Minimum Spanning Forest (MSF)
Given a weighted undirected graph return the minimum spanning tree (MST), or minimum spanning forest (MSF) if the graph is not connected. The input graph can be in any format (as long as it does not encode the MIS somehow). Also the code cannot reorder the graph for locality. The weights must be single-precision floating-point numbers. The output needs to be a sequence of integers corresponding to the positions of the edges in the input (zero based) that are in the ST. The output sequence need not be sorted. In the case that there are multiple possible MSFs (due to equal weights), any MSF is valid.

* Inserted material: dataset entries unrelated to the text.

(** * iOS test automator: the extraction, audit and retrieval core

    A shallow embedding of [python-rag/ios_rag_mvp.py] (block extraction,
    chunk building, accessibility audit, ingestion) and of the parts of
    [python-backend/utils.py], [agents/test_generator.py] and [main.py]
    that assemble the retrieval context and validate the test type.

    Python strings are sequences of Unicode code points: they are modelled
    as lists of code points, so that the character classes of [re], the
    whitespace of [str.strip], the line boundaries of [str.splitlines] and
    the UTF-8 encoder of [sha1] can be written as the interpreter has them. *)

From Stdlib Require Import Strings.String Strings.Ascii.
From Stdlib Require Import List ZArith NArith Arith Bool Lia.
From Stdlib Require Import DecimalString Sorted.
Import ListNotations.

Set Implicit Arguments.

(** ** Python strings *)

Definition char := N.
Definition str := list char.

(** A source literal, as the list of its code points. *)
Definition lit (s : string) : str := map N_of_ascii (list_ascii_of_string s).

Definition char_eqb (a b : char) : bool := N.eqb a b.

Fixpoint str_eqb (a b : str) : bool :=
  match a, b with
  | [], [] => true
  | x :: a', y :: b' => char_eqb x y && str_eqb a' b'
  | _, _ => false
  end.

Fixpoint mem_char (c : char) (l : list char) : bool :=
  match l with
  | [] => false
  | x :: l' => char_eqb c x || mem_char c l'
  end.

(** Lexicographic order on code points: the order of [sorted] on strings. *)
Fixpoint str_ltb (a b : str) : bool :=
  match a, b with
  | _, [] => false
  | [], _ :: _ => true
  | x :: a', y :: b' => N.ltb x y || (N.eqb x y && str_ltb a' b')
  end.

(** The code points for which [str.isspace] holds; [str.strip] and the
    [\s] class of [re] both use it. *)
Definition is_space (c : char) : bool :=
  ((9 <=? c) && (c <=? 13) || (28 <=? c) && (c <=? 32)
   || (c =? 133) || (c =? 160) || (c =? 5760)
   || (8192 <=? c) && (c <=? 8202)
   || (c =? 8232) || (c =? 8233) || (c =? 8239) || (c =? 8287)
   || (c =? 12288))%N.

(** The line boundaries of [str.splitlines]. *)
Definition is_linebreak (c : char) : bool :=
  ((10 <=? c) && (c <=? 13) || (28 <=? c) && (c <=? 30)
   || (c =? 133) || (c =? 8232) || (c =? 8233))%N.

Fixpoint lstrip (s : str) : str :=
  match s with
  | [] => []
  | c :: s' => if is_space c then lstrip s' else s
  end.

Definition rstrip (s : str) : str := rev (lstrip (rev s)).

(** [s.strip()] *)
Definition strip (s : str) : str := rstrip (lstrip s).

(** [s[a:b]] for indices [0 <= a], [0 <= b]. *)
Definition slice (s : str) (a b : nat) : str := firstn (b - a) (skipn a s).

(** [sep.join(l)] *)
Fixpoint join (sep : str) (l : list str) : str :=
  match l with
  | [] => []
  | [x] => x
  | x :: l' => x ++ sep ++ join sep l'
  end.

(** [s.split(d)] for a one-character separator. *)
Fixpoint split_on (d : char) (s : str) : list str :=
  match s with
  | [] => [[]]
  | c :: s' =>
      if char_eqb c d then [] :: split_on d s'
      else match split_on d s' with
           | h :: t => (c :: h) :: t
           | [] => [[c]]
           end
  end.

(** [s.splitlines()]: [cur] is the line being read, reversed. *)
Fixpoint splitlines_from (s : str) (cur : str) : list str :=
  match s with
  | [] => match cur with [] => [] | _ => [rev cur] end
  | c :: s' =>
      if char_eqb c 13%N then
        match s' with
        | c' :: s'' =>
            if char_eqb c' 10%N then rev cur :: splitlines_from s'' []
            else rev cur :: splitlines_from s' []
        | [] => rev cur :: splitlines_from s' []
        end
      else if is_linebreak c then rev cur :: splitlines_from s' []
      else splitlines_from s' (c :: cur)
  end.

Definition splitlines (s : str) : list str := splitlines_from s [].

(** The first index [>= i] of [skipn] where [c] occurs, counted from [i]. *)
Fixpoint index_from (c : char) (s : str) (i : nat) : option nat :=
  match s with
  | [] => None
  | x :: s' => if char_eqb x c then Some i else index_from c s' (S i)
  end.

(** [text.find(c, start)] for a one-character needle: a negative [start]
    counts from the end of the text, and [None] stands for [-1]. *)
Definition find_char (c : char) (text : str) (start : Z) : option nat :=
  let n := Z.of_nat (length text) in
  let st := if (start <? 0)%Z then Z.max 0 (start + n) else start in
  let a := Z.to_nat st in
  index_from c (skipn a text) a.

Definition LBRACE : char := 123%N.
Definition RBRACE : char := 125%N.
Definition NEWLINE : char := 10%N.
Definition QUOTE : char := 34%N.
Definition BAR : char := 124%N.

(** ** The brace matcher *)

(** The loop of [find_matching_brace]: [s] is [text[i:]], [depth] the
    running depth.  [None] is the loop running off the end of the text. *)
Fixpoint brace_loop (s : str) (i : nat) (depth : Z) : option nat :=
  match s with
  | [] => None
  | c :: s' =>
      if char_eqb c LBRACE then brace_loop s' (S i) (depth + 1)
      else if char_eqb c RBRACE then
        if (depth - 1 =? 0)%Z then Some i
        else brace_loop s' (S i) (depth - 1)
      else brace_loop s' (S i) depth
  end.

(** [find_matching_brace(text, open_index)]; the result is an integer
    because [n - 1] is [-1] on the empty text. *)
Definition find_matching_brace (text : str) (open_index : nat) : Z :=
  match brace_loop (skipn open_index text) open_index 0 with
  | Some i => Z.of_nat i
  | None => Z.of_nat (length text) - 1
  end.

(** ** Regular expressions

    The patterns of the source use literals, character classes, greedy
    repetition of one class, optional and capturing groups, alternation,
    [^] under [(?m)] and [\b].  [rmatch] is a backtracking matcher in
    continuation style with the priorities of [re]: alternatives left to
    right, repetition as long as possible first. *)

(** What the interpreter's Unicode database decides for code points
    outside ASCII: [str.isalnum] (the [\w] class) and [str.lower]. *)
Class UnicodeDb := {
  uni_alnum : char -> bool;
  uni_lower : str -> str
}.

Inductive cset :=
| CSpace                      (* \s *)
| CWord                       (* \w *)
| CIdStart                    (* [A-Za-z_] *)
| CNot (l : list char).       (* [^...] *)

Inductive re :=
| Eps
| Lit (s : str)
| Set1 (c : cset)
| Star (c : cset)
| Plus (c : cset)
| Seq (a b : re)
| Alt (a b : re)
| Opt (a : re)
| Group (n : nat) (a : re)
| Bol                         (* ^ under re.MULTILINE *)
| WordB.                      (* \b *)

Fixpoint cat (l : list re) : re :=
  match l with
  | [] => Eps
  | [a] => a
  | a :: l' => Seq a (cat l')
  end.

Default Input Distributions
The default input graphs are as follows:
-
Random local graph with approximately n vertices and 20* n edges. It should be generated using:
randLocalGraph -d 3 -m <10*n> <n> <tmpfile>
addWeights <tmpfile> <filename>
n
= 20 million for large instances and 2 million for small. -
An RMAT graph with parameters (.2,.125,.125,.55) and about 12*n edges. It should be generated using:
rMatGraph -a .55 -b .125 -m <12*n> <n> <tmpfile>
addWeights <tmpfile> <filename>
n
= 16 million for large instances and 2.25 million for small. -
A 3 dimensional grid generated using:
gridGraph -d 3 <n> <tmpfile>
addWeights <tmpfile> <filename>
n
= 64 million for large instances and 8 million for small.
Input and Output File Formats
The input is a graph in the in the weighted edge graph file format. The output needs to be in the sequence file format.